2:15 – 2:45 pm Q&A Session
2:45 – 3:45 pm | Coffee Break, Posters, Exhibits, and Raffle
Exhibitor raffle prizes will be awarded – must be present to win
Session 13 | Applied Biosafety
3:45 – 4:00 pm BSC Mythbusters: Can All Holes in a HEPA Filter be Detected?
Kara Brunelle, PhD, Baker, Sanford, ME
The standard HEPA leak-check protocol will detect most holes in the filter medium, but there is a minimum that will not be discovered in the BSC.

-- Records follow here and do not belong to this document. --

Lemma vrnn_loss_mean_over_steps_witness :
  (forall (l0 : VAE.loss_map) (ls : list VAE.loss_map),
      steps echo_loss [scalar_tensor 1; scalar_tensor 2]
            [scalar_tensor 3; scalar_tensor 4] [tt; tt] = map Ok (l0 :: ls) ->
      loss_function echo_loss [scalar_tensor 1; scalar_tensor 2]
                    (TensorList [scalar_tensor 3; scalar_tensor 4]) [tt; tt]
      = Ok {| totals := map_values (div_count (S (length ls)))
                                   (fold_left add_values ls l0);
              count := S (length ls) |}) /\
  (forall l0 : VAE.loss_map,
      steps echo_loss [scalar_tensor 1; scalar_tensor 2]
            [scalar_tensor 3; scalar_tensor 4] [tt; tt] = [Ok l0] ->
      loss_function echo_loss [scalar_tensor 1; scalar_tensor 2]
                    (TensorList [scalar_tensor 3; scalar_tensor 4]) [tt; tt]
      = Ok {| totals := l0; count := 1 |}) /\
  (forall (ls : list VAE.loss_map) (e : exn) (rest : list (result VAE.loss_map)),
      steps echo_loss [scalar_tensor 1; scalar_tensor 2]
            [scalar_tensor 3; scalar_tensor 4] [tt; tt]
      = map Ok ls ++ Raise e :: rest ->
      loss_function echo_loss [scalar_tensor 1; scalar_tensor 2]
                    (TensorList [scalar_tensor 3; scalar_tensor 4]) [tt; tt]
      = Raise e).
Proof.
  apply (@vrnn_loss_mean_over_steps unit echo_loss
           [scalar_tensor 1; scalar_tensor 2]
           [scalar_tensor 3; scalar_tensor 4] [tt; tt]).
  reflexivity.
Defined.
(** The [Listener] message of [esbbridge_rpc.proto]; a [bytes] field is a
    byte slice, empty when absent. *)
Record Listener : Type := mkListener {
  l_Addr : list byte;
  l_Cmd : list byte
}.

(** The [EsbMessage] message of [esbbridge_rpc.proto]. *)
Record EsbMessage : Type := mkEsbMessage {
  m_Addr : list byte;
  m_Cmd : list byte;
  m_Error : list byte;
  m_Payload : list byte
}.

(** [Transfer]: "simple echo for now". *)
Definition Transfer (msg : EsbMessage) : EsbMessage :=
  {| m_Addr := m_Addr msg; m_Cmd := m_Cmd msg; m_Error := [];
     m_Payload := m_Payload msg |}.

(** [listenAddr := [5]byte{}; copy(listenAddr[:5], listener.Addr)] *)
Definition listenAddr (a : list byte) : esbbridge.addr :=
  let arr := list_inserts 0 a (replicate 5 Byte.x00) in
  {| esbbridge.a0 := arr !!! 0%nat; esbbridge.a1 := arr !!! 1%nat;
     esbbridge.a2 := arr !!! 2%nat; esbbridge.a3 := arr !!! 3%nat;
     esbbridge.a4 := arr !!! 4%nat |}.

Section server.
(** A listener channel is known by a name of type [C]; an error of the
    stream has type [E]. *)
Context {C E : Type}.

(** What [messageStream.Send] answers. *)
Variable stream_Send : EsbMessage → option E.

(** How a call of [Listen] ends: it returns, or it waits for ever in the
    receive [msg := <-lc]. *)
Inductive listen_end : Type :=
| ListenReturned (e : option E)
| ListenWaiting.

(** The message handed to the stream for one incoming message. *)
Definition Listen_message (msg : esbbridge.EsbMessage) : EsbMessage :=
  {| m_Addr := elems (esbbridge.address msg);
     m_Cmd := [esbbridge.cmd msg];
     m_Error := [];
     m_Payload := elems (esbbridge.payload msg) |}.
Lemma getAgentColor_invalid readFile name rd :
  cacheValid rd = false ->
  fst (getAgentColor extract readFile name rd) = colorOnDisk extract readFile name
  /\ cacheValid (snd (getAgentColor extract readFile name rd)) = false.
Proof.
  intros Hinv. unfold getAgentColor, colorOnDisk. rewrite Hinv. cbn [andb].
  by destruct (readFile name).
Qed.

Lemma getAgentColorsFrom_invalid readFile names colorMap rd :
  cacheValid rd = false ->
  cacheValid (snd (getAgentColorsFrom extract readFile names colorMap rd)) = false
  /\ forall name,
       JsMap.get name (fst (getAgentColorsFrom extract readFile names colorMap rd))
       = if bool_decide (name ∈ names)
         then match orNull (colorOnDisk extract readFile name) with
              | Some c => Some c
              | None => JsMap.get name colorMap
              end
         else JsMap.get name colorMap.
Proof.
  revert colorMap rd. induction names as [|n names IH]; intros colorMap rd Hinv.
  - split; [done|]. intros name. by rewrite bool_decide_eq_false_2 by apply not_elem_of_nil.
  - cbn [getAgentColorsFrom].
    destruct (getAgentColor_invalid readFile n rd Hinv) as [Hcolor Hinv'].
    destruct (getAgentColor extract readFile n rd) as [color rd1]. cbn [fst snd] in *.
    subst color.
    assert (forall colorMap',
      (forall name, JsMap.get name colorMap'
                    = if bool_decide (name = n)
                      then match orNull (colorOnDisk extract readFile n) with
                           | Some c => Some c
                           | None => JsMap.get name colorMap
                           end
                      else JsMap.get name colorMap) ->
      cacheValid (snd (getAgentColorsFrom extract readFile names colorMap' rd1)) = false
      /\ forall name,
           JsMap.get name (fst (getAgentColorsFrom extract readFile names colorMap' rd1))
           = if bool_decide (name ∈ n :: names)
             then match orNull (colorOnDisk extract readFile name) with
                  | Some c => Some c
                  | None => JsMap.get name colorMap
                  end
             else JsMap.get name colorMap) as Hstep.
    { intros colorMap' Hmap. destruct (IH colorMap' rd1 Hinv') as [Hv Hget].
      split; [done|]. intros name. rewrite Hget, Hmap.
      destruct (decide (name = n)) as [->|Hne].
      - rewrite (bool_decide_eq_true_2 (n = n)) by done.
        rewrite (bool_decide_eq_true_2 (n ∈ n :: names)) by apply list_elem_of_here.
        destruct (bool_decide (n ∈ names)); by destruct (orNull _).
      - rewrite (bool_decide_eq_false_2 (name = n)) by done.
        destruct (decide (name ∈ names)) as [Hin|Hout].
        + rewrite !bool_decide_eq_true_2; [done | by apply list_elem_of_further | done].
        + rewrite !bool_decide_eq_false_2; [done | | done].
          intros H. apply elem_of_cons in H as [?|?]; done. }
    destruct (colorOnDisk extract readFile n) as [[|c s]|] eqn:Hdisk; cbn [orNull] in *.
    + apply Hstep. intros name. by destruct (bool_decide (name = n)).
    + apply Hstep. intros name. destruct (decide (name = n)) as [->|Hne].
      * rewrite bool_decide_eq_true_2 by done. apply JsMap_get_set_eq.
      * rewrite bool_decide_eq_false_2 by done. by apply JsMap_get_set_ne.
    + apply Hstep. intros name. by destruct (bool_decide (name = n)).
Qed.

4:00 – 4:15 pm No Germs Left Behind: Biological Verification Testing of a Chemical Effluent Decontamination System
Sabena Blakeney, PhD, RBP(ABSA), CBSP(ABSA), Pond & Company, Peachtree Corners, GA
Demonstrates that a simple, bench-top biological verification method can provide a practical and accessible validation framework for chemical effluent decontamination systems in high-containment laboratories.
4:15 – 4:30 pm Evaluation of Hybrid Hydrogen Peroxide Vapor for DNA Amplicon Inactivation in Sensitive Molecular Systems
Elizabeth Massoth, CURIS System, Manhattan, KS
Hybrid hydrogen peroxide vapor provides a practical method to control DNA amplicon contamination in sensitive PCR-based environments while enabling reuse of previously contaminated equipment and improving material compatibility compared to more aggressive chemistries.
4:30 – 4:45 pm When Steam Doesn’t Work: How to Choose Alternative Decontamination Methods?
Karen Gjendal, DVM, PhD, Bavarian Nordic A/S, Kvistgaard, Denmark
Challenging traditional ways of decontaminating production vessels used for manufacturing with highly pathogenic agents.